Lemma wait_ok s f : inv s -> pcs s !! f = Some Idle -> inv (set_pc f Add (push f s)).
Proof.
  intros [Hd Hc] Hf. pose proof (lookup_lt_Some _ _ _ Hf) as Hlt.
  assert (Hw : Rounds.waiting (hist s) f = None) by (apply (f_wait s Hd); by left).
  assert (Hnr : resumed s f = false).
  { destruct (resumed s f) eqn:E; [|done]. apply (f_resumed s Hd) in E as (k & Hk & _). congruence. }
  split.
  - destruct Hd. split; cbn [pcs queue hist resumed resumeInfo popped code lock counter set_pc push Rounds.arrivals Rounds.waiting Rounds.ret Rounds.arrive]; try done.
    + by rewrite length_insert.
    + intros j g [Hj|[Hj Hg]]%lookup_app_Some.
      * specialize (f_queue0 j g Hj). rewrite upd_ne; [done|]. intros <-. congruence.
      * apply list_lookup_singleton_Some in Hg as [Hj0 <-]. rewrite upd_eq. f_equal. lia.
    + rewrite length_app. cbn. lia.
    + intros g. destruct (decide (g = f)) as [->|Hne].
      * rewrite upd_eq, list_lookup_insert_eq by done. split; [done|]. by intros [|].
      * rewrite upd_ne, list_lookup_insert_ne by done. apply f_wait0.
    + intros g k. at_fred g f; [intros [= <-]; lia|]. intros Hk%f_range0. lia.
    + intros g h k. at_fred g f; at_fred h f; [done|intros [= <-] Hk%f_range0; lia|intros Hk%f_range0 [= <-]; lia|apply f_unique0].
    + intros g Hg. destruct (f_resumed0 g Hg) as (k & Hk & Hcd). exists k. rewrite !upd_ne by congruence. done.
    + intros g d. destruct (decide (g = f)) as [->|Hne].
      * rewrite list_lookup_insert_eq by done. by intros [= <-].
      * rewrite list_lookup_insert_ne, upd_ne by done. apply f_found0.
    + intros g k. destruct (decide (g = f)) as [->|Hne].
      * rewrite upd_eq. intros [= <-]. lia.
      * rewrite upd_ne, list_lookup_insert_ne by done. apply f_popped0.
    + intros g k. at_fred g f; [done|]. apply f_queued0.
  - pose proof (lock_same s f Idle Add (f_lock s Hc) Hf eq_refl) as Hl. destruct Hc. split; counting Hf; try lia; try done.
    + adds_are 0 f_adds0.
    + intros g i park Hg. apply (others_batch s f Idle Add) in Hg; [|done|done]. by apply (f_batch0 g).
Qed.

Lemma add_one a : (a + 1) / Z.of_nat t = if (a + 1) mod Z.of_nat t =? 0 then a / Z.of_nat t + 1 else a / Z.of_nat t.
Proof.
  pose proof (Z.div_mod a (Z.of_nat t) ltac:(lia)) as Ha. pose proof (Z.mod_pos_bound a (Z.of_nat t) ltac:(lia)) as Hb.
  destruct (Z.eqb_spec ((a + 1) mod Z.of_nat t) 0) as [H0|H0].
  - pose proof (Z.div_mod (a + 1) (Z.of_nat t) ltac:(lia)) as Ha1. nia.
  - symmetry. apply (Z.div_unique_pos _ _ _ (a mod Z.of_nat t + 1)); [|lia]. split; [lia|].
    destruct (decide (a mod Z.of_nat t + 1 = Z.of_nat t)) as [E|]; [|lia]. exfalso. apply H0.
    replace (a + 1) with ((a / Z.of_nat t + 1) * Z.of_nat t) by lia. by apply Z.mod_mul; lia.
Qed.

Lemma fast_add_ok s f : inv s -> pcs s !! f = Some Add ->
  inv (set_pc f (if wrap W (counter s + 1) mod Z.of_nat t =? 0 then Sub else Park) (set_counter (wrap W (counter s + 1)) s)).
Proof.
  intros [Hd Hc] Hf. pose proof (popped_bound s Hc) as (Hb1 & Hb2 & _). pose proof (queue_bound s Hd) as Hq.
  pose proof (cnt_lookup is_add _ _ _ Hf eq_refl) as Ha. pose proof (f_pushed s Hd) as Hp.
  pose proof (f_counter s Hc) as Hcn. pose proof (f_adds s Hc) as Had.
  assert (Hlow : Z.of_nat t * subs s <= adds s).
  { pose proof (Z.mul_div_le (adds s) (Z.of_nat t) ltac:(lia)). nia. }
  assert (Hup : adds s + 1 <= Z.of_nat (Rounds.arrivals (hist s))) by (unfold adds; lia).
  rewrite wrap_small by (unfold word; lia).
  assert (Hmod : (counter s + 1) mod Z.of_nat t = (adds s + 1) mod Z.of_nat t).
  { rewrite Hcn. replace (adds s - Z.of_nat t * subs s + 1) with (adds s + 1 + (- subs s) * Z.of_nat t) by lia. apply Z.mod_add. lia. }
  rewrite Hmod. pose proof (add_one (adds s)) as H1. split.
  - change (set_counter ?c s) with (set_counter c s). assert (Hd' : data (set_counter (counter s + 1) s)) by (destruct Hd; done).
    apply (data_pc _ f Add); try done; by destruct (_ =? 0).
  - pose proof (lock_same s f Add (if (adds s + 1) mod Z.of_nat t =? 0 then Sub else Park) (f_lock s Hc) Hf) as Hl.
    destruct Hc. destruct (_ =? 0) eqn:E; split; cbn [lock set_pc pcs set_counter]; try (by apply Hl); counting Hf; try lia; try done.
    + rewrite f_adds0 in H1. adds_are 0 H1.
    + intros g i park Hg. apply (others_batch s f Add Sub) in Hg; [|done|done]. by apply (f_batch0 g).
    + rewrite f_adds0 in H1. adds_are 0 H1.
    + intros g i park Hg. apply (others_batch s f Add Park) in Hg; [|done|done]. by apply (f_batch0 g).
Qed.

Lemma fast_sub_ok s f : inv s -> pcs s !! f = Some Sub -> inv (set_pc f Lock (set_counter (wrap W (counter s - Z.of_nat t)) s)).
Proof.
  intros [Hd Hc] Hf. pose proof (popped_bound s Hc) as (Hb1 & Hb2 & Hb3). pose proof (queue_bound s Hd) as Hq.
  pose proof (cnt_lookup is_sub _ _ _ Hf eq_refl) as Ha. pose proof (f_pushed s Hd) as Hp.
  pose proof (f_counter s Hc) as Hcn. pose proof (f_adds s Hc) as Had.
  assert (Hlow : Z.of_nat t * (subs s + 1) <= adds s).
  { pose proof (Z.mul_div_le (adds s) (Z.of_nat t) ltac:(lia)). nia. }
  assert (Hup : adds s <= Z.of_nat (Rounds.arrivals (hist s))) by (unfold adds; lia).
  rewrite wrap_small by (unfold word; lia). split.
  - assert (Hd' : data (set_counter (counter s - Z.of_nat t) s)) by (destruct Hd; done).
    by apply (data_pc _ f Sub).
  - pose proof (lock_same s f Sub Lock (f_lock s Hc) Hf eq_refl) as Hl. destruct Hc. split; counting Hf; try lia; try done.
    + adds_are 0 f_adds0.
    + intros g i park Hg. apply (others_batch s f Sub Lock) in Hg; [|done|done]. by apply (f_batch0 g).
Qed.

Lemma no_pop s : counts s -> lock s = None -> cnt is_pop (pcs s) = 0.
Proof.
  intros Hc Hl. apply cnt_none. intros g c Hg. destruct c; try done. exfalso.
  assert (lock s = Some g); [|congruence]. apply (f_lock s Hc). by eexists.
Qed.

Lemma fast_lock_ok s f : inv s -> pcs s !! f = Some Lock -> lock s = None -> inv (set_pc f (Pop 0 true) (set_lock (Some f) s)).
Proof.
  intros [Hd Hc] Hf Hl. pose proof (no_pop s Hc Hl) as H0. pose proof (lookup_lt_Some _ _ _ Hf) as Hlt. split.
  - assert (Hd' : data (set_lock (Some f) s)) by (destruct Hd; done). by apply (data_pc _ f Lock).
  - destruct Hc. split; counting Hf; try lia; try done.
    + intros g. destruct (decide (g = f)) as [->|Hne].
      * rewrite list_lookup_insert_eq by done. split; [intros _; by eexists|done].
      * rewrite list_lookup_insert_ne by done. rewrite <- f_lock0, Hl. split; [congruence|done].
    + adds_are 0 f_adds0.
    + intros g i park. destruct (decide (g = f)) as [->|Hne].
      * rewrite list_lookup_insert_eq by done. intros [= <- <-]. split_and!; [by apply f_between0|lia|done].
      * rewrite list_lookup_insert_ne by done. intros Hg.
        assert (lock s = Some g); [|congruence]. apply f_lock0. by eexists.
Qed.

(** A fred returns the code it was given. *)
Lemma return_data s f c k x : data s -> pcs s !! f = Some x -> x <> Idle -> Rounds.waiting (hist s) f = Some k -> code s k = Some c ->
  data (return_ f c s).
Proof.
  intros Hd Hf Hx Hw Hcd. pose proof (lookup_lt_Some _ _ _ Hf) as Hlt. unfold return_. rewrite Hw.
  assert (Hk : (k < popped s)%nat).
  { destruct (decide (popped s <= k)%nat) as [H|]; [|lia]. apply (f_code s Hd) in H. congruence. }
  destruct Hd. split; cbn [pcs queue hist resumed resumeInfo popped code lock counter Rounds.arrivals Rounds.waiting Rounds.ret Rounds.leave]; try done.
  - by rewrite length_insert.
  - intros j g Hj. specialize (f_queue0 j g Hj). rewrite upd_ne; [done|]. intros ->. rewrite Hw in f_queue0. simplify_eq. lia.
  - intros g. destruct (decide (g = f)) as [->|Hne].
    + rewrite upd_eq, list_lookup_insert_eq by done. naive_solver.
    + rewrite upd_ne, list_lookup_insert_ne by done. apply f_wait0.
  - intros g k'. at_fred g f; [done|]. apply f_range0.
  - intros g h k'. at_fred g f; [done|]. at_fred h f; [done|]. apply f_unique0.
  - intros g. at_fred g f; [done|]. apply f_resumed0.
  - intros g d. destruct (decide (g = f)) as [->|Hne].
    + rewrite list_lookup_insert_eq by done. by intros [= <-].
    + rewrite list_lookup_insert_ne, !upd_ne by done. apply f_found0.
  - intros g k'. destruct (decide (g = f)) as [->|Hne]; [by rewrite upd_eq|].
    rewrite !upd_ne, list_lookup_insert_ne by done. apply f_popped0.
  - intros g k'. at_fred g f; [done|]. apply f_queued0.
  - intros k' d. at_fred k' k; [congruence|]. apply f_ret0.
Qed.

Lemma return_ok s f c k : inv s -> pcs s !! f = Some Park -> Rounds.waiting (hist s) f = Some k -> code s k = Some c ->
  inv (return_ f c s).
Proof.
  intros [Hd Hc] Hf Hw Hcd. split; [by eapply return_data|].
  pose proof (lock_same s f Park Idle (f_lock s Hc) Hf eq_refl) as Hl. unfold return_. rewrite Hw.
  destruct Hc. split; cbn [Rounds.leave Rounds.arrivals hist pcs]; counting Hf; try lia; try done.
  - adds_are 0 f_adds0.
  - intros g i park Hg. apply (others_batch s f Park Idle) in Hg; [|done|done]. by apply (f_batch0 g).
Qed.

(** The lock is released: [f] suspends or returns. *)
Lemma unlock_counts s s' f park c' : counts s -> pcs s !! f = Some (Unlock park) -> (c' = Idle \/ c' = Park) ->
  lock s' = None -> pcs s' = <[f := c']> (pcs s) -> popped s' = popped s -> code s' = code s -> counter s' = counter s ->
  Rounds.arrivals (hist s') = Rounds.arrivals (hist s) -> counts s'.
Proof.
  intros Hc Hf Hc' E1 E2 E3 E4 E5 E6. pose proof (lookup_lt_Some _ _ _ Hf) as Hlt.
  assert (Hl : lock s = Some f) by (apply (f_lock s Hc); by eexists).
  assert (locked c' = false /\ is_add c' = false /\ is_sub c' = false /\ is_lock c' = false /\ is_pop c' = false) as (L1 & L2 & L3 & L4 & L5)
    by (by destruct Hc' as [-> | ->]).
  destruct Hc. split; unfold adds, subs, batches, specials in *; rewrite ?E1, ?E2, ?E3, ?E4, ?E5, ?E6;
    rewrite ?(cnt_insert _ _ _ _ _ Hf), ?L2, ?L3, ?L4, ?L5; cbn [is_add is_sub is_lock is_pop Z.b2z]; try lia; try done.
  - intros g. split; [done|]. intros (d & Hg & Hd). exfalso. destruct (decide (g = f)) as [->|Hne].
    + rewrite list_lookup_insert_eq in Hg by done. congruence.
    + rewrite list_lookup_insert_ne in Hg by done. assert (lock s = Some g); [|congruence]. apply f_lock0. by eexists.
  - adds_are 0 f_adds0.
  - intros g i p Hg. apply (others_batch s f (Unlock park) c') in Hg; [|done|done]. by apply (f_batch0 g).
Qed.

......

Above are the entries. Copy exactly the part that opens with the line containing "- assert (Hd' : data (set_counter" and closes with the line containing "intros Hd Hf", and no more.

## [Result of the task]
  - assert (Hd' : data (set_counter (counter s - Z.of_nat t) s)) by (destruct Hd; done).
    by apply (data_pc _ f Sub).
  - pose proof (lock_same s f Sub Lock (f_lock s Hc) Hf eq_refl) as Hl. destruct Hc. split; counting Hf; try lia; try done.
    + adds_are 0 f_adds0.
    + intros g i park Hg. apply (others_batch s f Sub Lock) in Hg; [|done|done]. by apply (f_batch0 g).
Qed.

Lemma no_pop s : counts s -> lock s = None -> cnt is_pop (pcs s) = 0.
Proof.
  intros Hc Hl. apply cnt_none. intros g c Hg. destruct c; try done. exfalso.
  assert (lock s = Some g); [|congruence]. apply (f_lock s Hc). by eexists.
Qed.

Lemma fast_lock_ok s f : inv s -> pcs s !! f = Some Lock -> lock s = None -> inv (set_pc f (Pop 0 true) (set_lock (Some f) s)).
Proof.
  intros [Hd Hc] Hf Hl. pose proof (no_pop s Hc Hl) as H0. pose proof (lookup_lt_Some _ _ _ Hf) as Hlt. split.
  - assert (Hd' : data (set_lock (Some f) s)) by (destruct Hd; done). by apply (data_pc _ f Lock).
  - destruct Hc. split; counting Hf; try lia; try done.
    + intros g. destruct (decide (g = f)) as [->|Hne].
      * rewrite list_lookup_insert_eq by done. split; [intros _; by eexists|done].
      * rewrite list_lookup_insert_ne by done. rewrite <- f_lock0, Hl. split; [congruence|done].
    + adds_are 0 f_adds0.
    + intros g i park. destruct (decide (g = f)) as [->|Hne].
      * rewrite list_lookup_insert_eq by done. intros [= <- <-]. split_and!; [by apply f_between0|lia|done].
      * rewrite list_lookup_insert_ne by done. intros Hg.
        assert (lock s = Some g); [|congruence]. apply f_lock0. by eexists.
Qed.

(** A fred returns the code it was given. *)
Lemma return_data s f c k x : data s -> pcs s !! f = Some x -> x <> Idle -> Rounds.waiting (hist s) f = Some k -> code s k = Some c ->
  data (return_ f c s).
Proof.
  intros Hd Hf Hx Hw Hcd. pose proof (lookup_lt_Some _ _ _ Hf) as Hlt. unfold return_. rewrite Hw.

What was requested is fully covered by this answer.